BEGIN DATA SHOWN
(* ===== verification/TimersInv.v ===== *)
(** Sleeping on a free-running counter: the PIT driver waits long enough on any
    timer chip that counts, and the ACPI driver's arithmetic at the wrap of its
    24-bit counter. *)
From stdpp Require Import base tactics list gmap strings.
From Stdlib Require Import ZArith Lia.
From S2P Require Import Prelude Bits State Io Str Cpu Timers Apic Serial IoInv.

(** * The PIT *)

(** The chip counts from [d] down to 1 and starts again. *)
Definition counter (d t : Z) : Z := d - t mod d.

Lemma pit_delta_exact d t t' :
  0 < d < 2 ^ 32 → t <= t' < t + d → pit_delta d (counter d t) (counter d t') = t' - t.
Proof.
  intros Hd Ht. unfold pit_delta, counter.
  pose proof (Z.mod_pos_bound t d ltac:(lia)). pose proof (Z.mod_pos_bound t' d ltac:(lia)).
  pose proof (Z.div_mod t d ltac:(lia)). pose proof (Z.div_mod t' d ltac:(lia)).
  assert (t' / d = t / d ∨ t' / d = t / d + 1) as Hq by nia.
  destruct (Z.ltb_spec (d - t mod d) (d - t' mod d)) as [Hlt|Hge].
  - unfold u32. rewrite (Z.mod_small (d - (d - t' mod d))) by lia. rewrite Z.mod_small by lia.
    destruct Hq as [Hq|Hq]; rewrite Hq in *; nia.
  - destruct Hq as [Hq|Hq]; rewrite Hq in *; nia.
Qed.

Definition pit_reads : list event := [In8 0x40; In8 0x40; Out8 0x43 0].

(** A chip programmed with divisor [d]: it latches its counter, gives the two
    bytes, and time passes between two readings, but less than one period. *)
Record pit_chip `{Hardware} (d : Z) (clock : list event → Z) : Prop := {
  pit_lo : ∀ l, hw_read (Out8 0x43 0 :: l) (In8 0x40) mod 2 ^ 8 = counter d (clock l) mod 256;
  pit_hi : ∀ l, hw_read (In8 0x40 :: Out8 0x43 0 :: l) (In8 0x40) mod 2 ^ 8 = counter d (clock l) / 256;
  pit_passes : ∀ l, clock l < clock (pit_reads ++ l) < clock l + d
}.

Section pit.
Context `{Hardware} (d : Z) (clock : list event → Z) (chip : pit_chip d clock).
Hypothesis Hd : 100 <= d <= 65535.
Set Default Proof Using "All".

Lemma read_pit_count_ok s :
  read_pit_count s = Ok (counter d (clock (s_log s)), logged pit_reads s).
Proof.
  unfold read_pit_count, bind. rewrite outb_logged, inb_logged, s_log_logged. cbn [app].
  rewrite inb_logged, !logged_app, s_log_logged. cbn [app].
  change (u16 67) with 67. change (u8 0) with 0. change (u16 64) with 64.
  rewrite (pit_lo _ _ chip), (pit_hi _ _ chip). unfold ret, pit_reads. do 2 f_equal.
  unfold counter. set (c := d - clock (s_log s) mod d).
  assert (0 <= c < 65536) by (pose proof (Z.mod_pos_bound (clock (s_log s)) d); lia).
  rewrite Z.shiftl_mul_pow2 by lia. pose proof (Z.add_lor_land (c mod 256) (c / 256 * 2 ^ 8)) as Hor.
  assert (Z.land (c mod 256) (c / 256 * 2 ^ 8) = 0) as Hz.
  { apply Z.bits_inj'. intros n Hn. rewrite Z.land_spec, Z.bits_0, <- Z.shiftl_mul_pow2 by lia.
    destruct (Z.ltb_spec n 8).
    - by rewrite Z.shiftl_spec_low, andb_false_r.
    - change 256 with (2 ^ 8). by rewrite Z.mod_pow2_bits_high. }
  rewrite Hz in Hor. pose proof (Z.div_mod c 256). lia.
Qed.

Definition pit_inv (s : sys) (start wanted : Z) (n : Z) (st : Z * Z) (s1 : sys) : Prop :=
  ∃ l0, s1 = logged (pit_reads ++ l0) s ∧ let now := clock (l0 ++ s_log s) in
    st = (now - start, counter d now) ∧ start <= now ∧ now - start < wanted + d ∧ n = Z.max 0 (wanted - (now - start)).

Lemma wp_pit_while s s1 start wanted st :
  0 <= wanted → wanted + d < 2 ^ 32 → pit_inv s start wanted wanted st s1 →
  wp (while_ (pit_round wanted d) st) s1 (λ _ s2, ∃ l, s2 = logged l s ∧ wanted <= clock (l ++ s_log s) - start).
Proof.
  intros Hw Hb Hinit.
  apply (wp_while _ (pit_inv s start wanted) _) with (n := wanted); [|lia|done].
  clear Hinit st s1. intros n st s1 _ (l0 & -> & -> & Hle & Hlt & ->). unfold pit_round.
  set (now := clock (l0 ++ s_log s)) in *.
  destruct (Z.ltb_spec (now - start) wanted) as [Hlt'|Hge].
  - apply wp_bind. eapply wp_ok; [apply read_pit_count_ok|]. apply wp_ret.
    rewrite s_log_logged, <- app_assoc. pose proof (pit_passes _ _ chip (l0 ++ s_log s)) as Hp. fold now in Hp.
    set (now' := clock (pit_reads ++ l0 ++ s_log s)) in *.
    rewrite pit_delta_exact by lia.
    replace (u32 _) with (now' - start) by (unfold u32; rewrite Z.mod_small; lia).
    exists (Z.max 0 (wanted - (now' - start))). split; [lia|].
    exists (pit_reads ++ l0). rewrite logged_app, <- app_assoc. fold now'. split; [done|].
    split; [done|]. lia.
  - apply wp_ret. exists (pit_reads ++ l0). split; [done|]. rewrite <- app_assoc.
    pose proof (pit_passes _ _ chip (l0 ++ s_log s)) as Hp. fold now in Hp. lia.
Qed.
End pit.

(** The accesses that program the chip. *)
Definition pit_program (d : Z) : list event :=
  [io_pause; Out8 PIT_CHANNEL0_PORT (Z.land (Z.shiftr d 8) 0xFF); io_pause;
   io_pause; Out8 PIT_CHANNEL0_PORT (Z.land d 0xFF); io_pause;
   io_pause; Out8 PIT_CONTROL_PORT 0x34; io_pause].

Lemma pit_wanted_bound ms :
  0 <= ms <= 3599500 → pit_wanted_ticks ms = (ms * PIT_FREQUENCY + 999) / 1000 ∧ pit_wanted_ticks ms + 65535 < 2 ^ 32.
Proof.
  intros Hms. unfold pit_wanted_ticks, PIT_FREQUENCY.
  rewrite (u64_id (ms * 1193182)) by (unfold is_u64; lia). rewrite (u64_id (_ + 999)) by (unfold is_u64; lia).
  assert ((ms * 1193182 + 999) / 1000 <= 4294858610) by (apply Z.div_le_upper_bound; lia).
  assert (0 <= (ms * 1193182 + 999) / 1000) by (apply Z.div_pos; lia).
  unfold u32. rewrite Z.mod_small by lia. lia.
Qed.

Lemma pit_divisor_bound w : 100 <= pit_divisor w <= 65535.
Proof. unfold pit_divisor. destruct (Z.ltb_spec 65535 w); cbn; [lia|]. destruct (Z.ltb_spec w 100); lia. Qed.

(** (C27) Sleeping on the PIT for up to 3,599,500 milliseconds (the counter of
    ticks has 32 bits, and longer requests are cut off, see
    [pit_sleep_truncates]): on every chip that counts down and is read more than
    once in each of its periods, [pit_sleep_ms] returns, and between programming
    the chip and returning at least the requested number of milliseconds of timer
    ticks has passed. *)
Theorem pit_sleep_waits `{Hardware} (clock : list event → Z) (ms : Z) (s : sys) :
  0 <= ms <= 3599500 →
  pit_chip (pit_divisor (pit_wanted_ticks ms)) clock →
  ∃ l, pit_sleep_ms ms s = Ok (tt, logged l s) ∧
    ms * PIT_FREQUENCY <=
      1000 * (clock (l ++ s_log s) - clock (pit_program (pit_divisor (pit_wanted_ticks ms)) ++ s_log s)).
Proof.
  intros Hms chip. destruct (pit_wanted_bound ms Hms) as [Hw Hb].
  pose proof (pit_divisor_bound (pit_wanted_ticks ms)) as Hd.
  set (w := pit_wanted_ticks ms) in *. set (d := pit_divisor w) in *.
  assert (0 <= w) as Hw0 by (rewrite Hw; apply Z.div_pos; unfold PIT_FREQUENCY; lia).
  set (s1 := logged (pit_program d) s).
  assert (wp (pit_sleep_ms ms) s (λ _ s2, ∃ l, s2 = logged l s ∧ w <= clock (l ++ s_log s) - clock (s_log s1))) as Hwp.
  { unfold pit_sleep_ms. fold w. fold d.
    assert (∀ v, 0 <= Z.land v 255 → u8 (Z.land v 0xFF) = Z.land v 0xFF) as Hu8.
    { intros v _. unfold u8. change 255 with (Z.ones 8). rewrite Z.land_ones by lia. by rewrite Z.mod_mod by lia. }
    do 3 (apply wp_bind; eapply wp_ok; [apply outbd_logged|]). rewrite !logged_app. cbn [app].
    rewrite !Hu8 by (apply Z.land_nonneg; lia).
    change (u16 PIT_CHANNEL0_PORT) with PIT_CHANNEL0_PORT. change (u16 PIT_CONTROL_PORT) with PIT_CONTROL_PORT.
    change (u8 52) with 52. fold (pit_program d). fold s1.
    apply wp_bind. eapply wp_ok; [by apply (read_pit_count_ok d clock)|].
    eapply wp_mono; [apply (wp_pit_while d clock chip Hd s _ (clock (s_log s1)) w); [done|lia|]|].
    - exists (pit_program d). unfold s1 at 1. rewrite logged_app. split; [done|].
      change (pit_program d ++ s_log s) with (s_log s1). cbn zeta. rewrite Z.sub_diag. split; [done|]. lia.
    - intros u s2 Hpost. exact Hpost. }
  apply wp_inv in Hwp as ([] & s2 & E & l & -> & Hend). exists l. split; [done|].
  change (s_log s1) with (pit_program d ++ s_log s) in Hend.
  assert (ms * PIT_FREQUENCY <= 1000 * w); [|lia].
  rewrite Hw. pose proof (Z.div_mod (ms * PIT_FREQUENCY + 999) 1000).
  pose proof (Z.mod_pos_bound (ms * PIT_FREQUENCY + 999) 1000). lia.
Qed.

(** Above that the number of ticks is cut off at 32 bits: a request of 3,599,592
    milliseconds, an hour, waits for less than a second's worth of ticks. *)
Lemma pit_sleep_truncates : pit_wanted_ticks 3599592 < PIT_FREQUENCY.
Proof. reflexivity. Qed.

(** A chip for the witness: the counter falls by one with every access. *)
Definition tick_hw : Hardware := {|
  hw_read := λ l e,
    match e with
    | In8 _ =>
        match l with
        | In8 _ :: _ :: l' => counter 1194 (Z.of_nat (length l')) / 256
        | _ :: l' => counter 1194 (Z.of_nat (length l')) mod 256
        | [] => 0
        end
    | _ => 0
    end;
  hw_cpuid := λ _ _ _, mk_cpuid 0 0 0 0
|}.

Lemma tick_hw_chip : @pit_chip tick_hw 1194 (λ l, Z.of_nat (length l)).
Proof.
  assert (∀ t, 1 <= counter 1194 t <= 1194) as Hc.
  { intros t. unfold counter. pose proof (Z.mod_pos_bound t 1194). lia. }
  split; intros l.
  - cbn. change (2 ^ 8) with 256. by rewrite Z.mod_mod.
  - cbn. apply Z.mod_small. specialize (Hc (Z.of_nat (length l))).
    split; [apply Z.div_pos; lia|]. apply Z.div_lt_upper_bound; lia.
  - unfold pit_reads. rewrite length_app. cbn [length]. lia.
Qed.

Lemma pit_sleep_waits_witness :
  ∃ l, @pit_sleep_ms tick_hw 1 (sys0 (kernel0 0)) = Ok (tt, logged l (sys0 (kernel0 0))) ∧
    1 * PIT_FREQUENCY <=
      1000 * (Z.of_nat (length (l ++ [])) - Z.of_nat (length (pit_program (pit_divisor (pit_wanted_ticks 1)) ++ []))).
Proof. apply (@pit_sleep_waits tick_hw (λ l, Z.of_nat (length l)) 1 (sys0 (kernel0 0))); [lia|exact tick_hw_chip]. Defined.

(** * The ACPI timer *)

(** Between wraps the difference is the time that passed. *)
Lemma acpi_delta_between_wraps t t' :
  0 <= t <= t' → t' < 2 ^ 24 → acpi_tick_delta t t' = t' - t.
Proof. intros H1 H2. unfold acpi_tick_delta, u32. apply Z.mod_small. lia. Qed.

(** The ACPI timer has 24 bits, but the driver subtracts in 32: whenever
    the counter wraps between two readings, the computed difference exceeds
    2^32 - 2^24 ticks, and the next test of the loop ends a sleep of up to
    1,190,000 milliseconds at once, whatever was left of it. *)
Theorem acpi_sleep_ends_at_wrap `{Hardware} (ms ticks_elapsed last_tick : Z) (s : sys) :
  0 <= ms <= 1190000 → 0 <= ticks_elapsed < 2 ^ 63 → last_tick < 2 ^ 24 →
  let reading := Z.land (hw_read (s_log s) (In32 (u16 (s_var s acpi_timer_address))) mod 2 ^ 32) 0xFFFFFF in
  reading < last_tick →
  let needed := u64 (ACPI_TIMER_FREQUENCY * ms) / 1000 in
  ticks_elapsed < needed →
  ∃ elapsed' s', acpi_port_round needed (ticks_elapsed, last_tick) s = Ok (inl (elapsed', reading), s') ∧
    needed <= elapsed' ∧ acpi_port_round needed (elapsed', reading) s' = Ok (inr tt, s').
Proof.
  intros Hms Hel Hlast reading Hwrap needed Hneed.
  assert (0 <= reading) by (apply Z.land_nonneg; lia).
  assert (needed <= 4259658550) as Hn.
  { unfold needed, ACPI_TIMER_FREQUENCY. rewrite u64_id by (unfold is_u64; lia). apply Z.div_le_upper_bound; lia. }
  assert (acpi_tick_delta last_tick reading = reading - last_tick + 2 ^ 32) as Hdelta.
  { unfold acpi_tick_delta, u32. rewrite <- (Z.mod_add _ 1) by lia. rewrite Z.mod_small; lia. }
  assert (u64 (ticks_elapsed + acpi_tick_delta last_tick reading) = ticks_elapsed + (reading - last_tick + 2 ^ 32)) as Hu.
  { rewrite Hdelta. apply u64_id. unfold is_u64. lia. }
  exists (ticks_elapsed + (reading - last_tick + 2 ^ 32)), (logged [In32 (u16 (s_var s acpi_timer_address))] s).
  split; [|split; [lia|]].
  - unfold acpi_port_round. rewrite (proj2 (Z.ltb_lt _ _) Hneed).
    rewrite (bind_ok _ _ _ (s_var s acpi_timer_address) s) by done.
    rewrite (bind_ok _ _ _ (hw_read (s_log s) (In32 (u16 (s_var s acpi_timer_address))) mod 2 ^ 32)
      (logged [In32 (u16 (s_var s acpi_timer_address))] s)) by done.
    fold reading. rewrite Hu. done.
  - unfold acpi_port_round. destruct (Z.ltb_spec (ticks_elapsed + (reading - last_tick + 2 ^ 32)) needed); [lia|done].
Qed.

(** A timer that reads 0. *)
Definition zero_hw : Hardware := {| hw_read := λ _ _, 0; hw_cpuid := λ _ _ _, mk_cpuid 0 0 0 0 |}.

Lemma acpi_sleep_ends_at_wrap_witness :
  ∃ elapsed' s',
    @acpi_port_round zero_hw (u64 (ACPI_TIMER_FREQUENCY * 1000) / 1000) (5, 0xFFFFFF) (sys0 (kernel0 0))
      = Ok (inl (elapsed', 0), s') ∧
    u64 (ACPI_TIMER_FREQUENCY * 1000) / 1000 <= elapsed' ∧
    @acpi_port_round zero_hw (u64 (ACPI_TIMER_FREQUENCY * 1000) / 1000) (elapsed', 0) s' = Ok (inr tt, s').
Proof.
  apply (@acpi_sleep_ends_at_wrap zero_hw 1000 5 0xFFFFFF (sys0 (kernel0 0))); [lia|lia|lia|reflexivity|reflexivity].
Defined.
(** (C24) [copy_to_user], on every call.  It is refused without any effect exactly
    when the destination begins in the kernel's half and does not wrap around, or
    the source does not lie in the kernel's half.  Otherwise exactly the leading
    [n] bytes that are accessible are copied, nothing else in memory changes, the
    result is 0 when these are all [len] bytes and -1 when an access faults, and
    AC is clear again when SMAP is in use.  A destination below the kernel's half
    is written at user addresses only.  (A destination in the kernel's half whose
    range wraps around is not refused, see [wrapping_kernel_pointer_accepted].) *)
Theorem copy_to_user_correct (udst ksrc len : Z) (s : sys) :
  is_u64 udst → is_u64 ksrc → is_u64 len →
  (KERNEL_BASE <= udst ∧ udst + len < 2 ^ 64 ∨ ¬ (KERNEL_BASE <= ksrc ∧ ksrc + len < 2 ^ 64) → copy_to_user udst ksrc len s = Ok (-1, s)) ∧
  (udst < KERNEL_BASE ∨ 2 ^ 64 <= udst + len → KERNEL_BASE <= ksrc → ksrc + len < 2 ^ 64 → ∀ n pd ps,
    accessible (smap_on s) (s_k (ac_open s)) udst ksrc n pd ps →
    stops_at (smap_on s) (s_k (ac_open s)) udst ksrc n (Z.to_nat len) →
    ∃ m, copy_to_user udst ksrc len s = Ok (if decide (n = Z.to_nat len) then 0 else -1, copied s m) ∧
      (∀ i, (i < n)%nat → read8 m (pd i) = read8 (k_mem (s_k s)) (ps i)) ∧
      only_at n pd m (k_mem (s_k s)) ∧
      (udst < KERNEL_BASE → ∀ i, (i < n)%nat → at_off udst i = udst + Z.of_nat i ∧ udst + Z.of_nat i < USER_TOP)).
Proof.
  intros Hd Hk Hl. unfold copy_to_user, is_user_range. rewrite !is_kernel_range_decide by done. split.
  - intros [Hin|Hin]; [by rewrite bool_decide_eq_true_2|].
    rewrite (bool_decide_eq_false_2 (in_kernel ksrc len)) by done. by rewrite orb_true_r.
  - intros Hud Hks1 Hks2 n pd ps Hacc Hstop.
    rewrite (bool_decide_eq_false_2 (in_kernel udst len)), (bool_decide_eq_true_2 (in_kernel ksrc len)) by (unfold in_kernel; lia).
    destruct (guarded_copy_ok s udst ksrc n _ pd ps Hd Hk Hacc Hstop) as (m & E & Ho & Hj). exists m. split_and!; try done.
    intros Hlow i. apply (accessible_user _ _ _ _ _ _ _ _ (conj (proj1 Hd) Hlow) Hacc).
Qed.

(** A user page at 0x400000 in the frame 0x20000, its neighbour unmapped, and
    SMAP in use. *)
Module UserPage.
Definition mem : mem_t :=
  write64 (write64 (write64 (write64 (write64 (λ _, 0)
    0x1000 0x2007) 0x2000 0x3007) 0x3010 0x4007) 0x4000 0x20007) 0x10000 0x1122334455667788.
Definition st : sys :=
  let k := kernel0 0xffff800000000000 in
  with_var (sys0 (set_mem (set_cpu k (set_cr3 (k_cpu k) 0x1000)) mem)) (upd_var var0 cr4_smap_enabled 1).
Definition pd (i : nat) : Z := 0x20ffc + Z.of_nat i.
Definition ps (i : nat) : Z := 0x10000 + Z.of_nat i.

Lemma walk_stable m i :
  (∀ a, a < 0x20000 → read8 m a = read8 mem a) → (i <= 4)%nat →
  walk 4 m 0x1000 (0x400ffc + Z.of_nat i) = walk 4 mem 0x1000 (0x400ffc + Z.of_nat i).
Proof.
  intros Hm Hi.
  assert (∀ t j, t + 8 * j + 8 <= 0x20000 → entry m t j = entry mem t j) as He.
  { intros t j Ht. apply le_read_ext. intros x Hx. apply Hm. lia. }
  cbn [walk]. change (Z.of_nat 4) with 4. change (Z.of_nat 3) with 3. change (Z.of_nat 2) with 2. change (Z.of_nat 1) with 1.
  assert (pml_index 4 (0x400ffc + Z.of_nat i) = 0 ∧ pml_index 3 (0x400ffc + Z.of_nat i) = 0 ∧
    pml_index 2 (0x400ffc + Z.of_nat i) = 2 ∧ 0 <= pml_index 1 (0x400ffc + Z.of_nat i) < 2) as (-> & -> & -> & H1).
  { do 5 (destruct i as [|i]; [vm_compute; intuition congruence|]). lia. }
  rewrite (He 0x1000 0) by lia. change (entry mem 0x1000 0) with 0x2007. change (Z.land 0x2007 PTE_MASK) with 0x2000.
  rewrite (He 0x2000 0) by lia. change (entry mem 0x2000 0) with 0x3007. change (Z.land 0x3007 PTE_MASK) with 0x3000.
  rewrite (He 0x3000 2) by lia. change (entry mem 0x3000 2) with 0x4007. change (Z.land 0x4007 PTE_MASK) with 0x4000.
  by rewrite (He 0x4000 _) by lia.
Qed.

Lemma dst_stable m i :
  (∀ a, a < 0x20000 → read8 m a = read8 mem a) → (i <= 4)%nat →
  resolve true (set_mem (s_k (ac_open st)) m) true (at_off 0x400ffc i) =
  resolve true (s_k (ac_open st)) true (at_off 0x400ffc i).
Proof.
  intros Hm Hi. pose proof (walk_stable m i Hm Hi) as Hw.
  assert (at_off 0x400ffc i = 0x400ffc + Z.of_nat i) as -> by (apply u64_id; unfold is_u64; lia).
  unfold resolve, translate. cbn [k_mem set_mem k_cpu k_hhdm].
  change (Z.land (cr3 _) PTE_MASK) with 0x1000. by rewrite Hw.
Qed.

Lemma st_accessible : accessible (smap_on st) (s_k (ac_open st)) 0x400ffc 0xffff800000010000 4 pd ps.
Proof.
  assert (∀ m, only_at 4 pd m (k_mem (s_k (ac_open st))) → ∀ a, a < 0x20000 → read8 m a = read8 mem a) as Hlow.
  { intros m Hm a Ha. apply Hm. intros i _. unfold pd. lia. }
  split.
  - intros i Hi. do 4 (destruct i as [|i]; [reflexivity|]). lia.
  - intros i Hi. do 4 (destruct i as [|i]; [reflexivity|]). lia.
  - unfold pd. lia.
  - unfold pd, ps. lia.
  - intros m i Hm Hi. split; [by apply dst_stable; [apply Hlow|]|].
    do 5 (destruct i as [|i]; [reflexivity|]). lia.
Qed.

Lemma st_stops : stops_at (smap_on st) (s_k (ac_open st)) 0x400ffc 0xffff800000010000 4 8.
Proof. right. split; [lia|]. left. reflexivity. Qed.
End UserPage.

(** Eight bytes to the last four of a page: four arrive. *)
Lemma copy_to_user_correct_witness :
  ∃ m, copy_to_user 0x400ffc 0xffff800000010000 8 UserPage.st = Ok (-1, copied UserPage.st m) ∧
    (∀ i, (i < 4)%nat → read8 m (UserPage.pd i) = read8 UserPage.mem (UserPage.ps i)) ∧
    only_at 4 UserPage.pd m UserPage.mem.
Proof.
  destruct (proj2 (copy_to_user_correct 0x400ffc 0xffff800000010000 8 UserPage.st ltac:(unfold is_u64; lia) ltac:(unfold is_u64; lia) ltac:(unfold is_u64; lia))
    ltac:(unfold KERNEL_BASE; lia) ltac:(unfold KERNEL_BASE; lia) ltac:(lia) 4%nat UserPage.pd UserPage.ps
    UserPage.st_accessible UserPage.st_stops) as (m & H1 & H2 & H3 & _).
  exists m. split; [exact H1|split; [exact H2|exact H3]].
Defined.

(** The check is too weak at the top of the address space: a kernel pointer
    whose range wraps around is taken for a user range, so a copy to or from it
    is attempted. *)
Theorem wrapping_kernel_pointer_accepted (p len : Z) :
  KERNEL_BASE <= p < 2 ^ 64 → is_u64 len → 2 ^ 64 <= p + len → is_user_range p len = true.
Proof.
  intros Hp Hl Hw. assert (is_u64 p) by (unfold is_u64, KERNEL_BASE in *; lia).
  unfold is_user_range. rewrite is_kernel_range_decide by done.
  rewrite bool_decide_eq_false_2; [done|]. unfold in_kernel. lia.
Qed.

Lemma wrapping_kernel_pointer_accepted_witness : is_user_range 0xffffffffffffff00 4096 = true.
Proof.
  apply (wrapping_kernel_pointer_accepted 0xffffffffffffff00 4096); unfold KERNEL_BASE, is_u64; lia.
Defined.

(** * User strings *)

(** The byte at [va], as the kernel reads it with AC set. *)
Definition user_byte (s : sys) (va : Z) : option Z :=
  match resolve (smap_on s) (s_k s) false va with
  | Some pa => Some (read8 (k_mem (s_k s)) pa)
  | None => None
  end.

(** The bytes [a] to [b] of the string are readable and not zero. *)
Definition text (s : sys) (string a b : Z) : Prop :=
  ∀ i, a <= i < b → ∃ c, user_byte s (u64 (string + i)) = Some c ∧ c ≠ 0.

(** The length of the string from [a] on, searched below [b]: its terminator is
    found, or the search ends at [b] or at a byte that is not readable. *)
Inductive strlen_result (s : sys) (string a b : Z) : Z → Prop :=
  | strlen_found r : a <= r < b → text s string a r → user_byte s (u64 (string + r)) = Some 0 →
      strlen_result s string a b r
  | strlen_too_long : text s string a b → strlen_result s string a b (-1)
  | strlen_fault i : a <= i < b → text s string a i → user_byte s (u64 (string + i)) = None →
      strlen_result s string a b (-1).

Lemma text_cons s string a b c :
  user_byte s (u64 (string + a)) = Some c → c ≠ 0 → text s string (a + 1) b → text s string a b.
Proof. intros Hc Hn Ht i Hi. destruct (decide (i = a)) as [->|]; [by exists c|]. apply Ht. lia. Qed.

Lemma strlen_loop_ok n string eax s :
  ∃ r, safe_strlen_loop n string eax s = Ok (r, s) ∧ strlen_result s string eax (eax + Z.of_nat n) r.
Proof.
  revert eax. induction n as [|n IH]; intros eax; cbn [safe_strlen_loop].
  { exists (-1). split; [done|]. apply strlen_too_long. intros i Hi. lia. }
  unfold bind, try_load8, gets. fold (user_byte s (u64 (string + eax))).
  destruct (user_byte s (u64 (string + eax))) as [v|] eqn:Ev.
  2: { exists (-1). split; [done|]. apply strlen_fault with eax; [lia| |done]. intros i Hi. lia. }
  destruct (Z.eqb_spec v 0) as [->|Hv].
  { exists eax. split; [done|]. apply strlen_found; [lia| |done]. intros i Hi. lia. }
  destruct (IH (eax + 1)) as (r & E & Hr). exists r. split; [done|].
  replace (eax + Z.of_nat (S n)) with (eax + 1 + Z.of_nat n) by lia.
  destruct Hr as [r Hr Ht Hz|Ht|i Hr Ht Hz]; [apply strlen_found|apply strlen_too_long|apply (strlen_fault _ _ _ _ i)];
    (done || lia || by eapply text_cons).
Qed.

(** [strlen_user] returns on every input.  A pointer that is not a user's is
    refused; otherwise the result is the length of the string when it is readable
    up to a terminator among its first 4096 bytes, and -1 exactly when it is too
    long or a byte faults; nothing changes but AC, which is clear afterwards when
    SMAP is in use. *)
Theorem strlen_user_correct (string : Z) (s : sys) :
  if is_user_range string 4096
  then ∃ r, strlen_user string s = Ok (r, copied s (k_mem (s_k s))) ∧ strlen_result (ac_open s) string 0 4096 r
  else strlen_user string s = Ok (-1, s).
Proof.
  unfold strlen_user. destruct (is_user_range string 4096); cbn [negb]; [|done].
  rewrite (bind_ok _ _ _ _ _ (set_ac_ok s)). fold (ac_open s).
  destruct (strlen_loop_ok 4096 string 0 (ac_open s)) as (r & E & Hr).
  rewrite (bind_ok _ _ _ _ _ E : bind (safe_strlen_asm string) _ (ac_open s) = _), (bind_ok _ _ _ _ _ (clr_ac_ok _)).
  exists r. split; [|done].
  assert ((if smap_on (ac_open s) then with_ac (ac_open s) false else ac_open s) = copied s (k_mem (s_k s))) as ->.
  { assert (smap_on (ac_open s) = smap_on s) as -> by (unfold ac_open; by destruct (smap_on s) eqn:?).
    unfold copied, ac_open. rewrite with_mem_id. by destruct (smap_on s). }
  destruct (Z.ltb_spec r 0); [|done]. destruct Hr; [lia|done|done].
Qed.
END DATA SHOWN
In the records, how many lines include the string "Sleeping"? The answer is that number alone.

2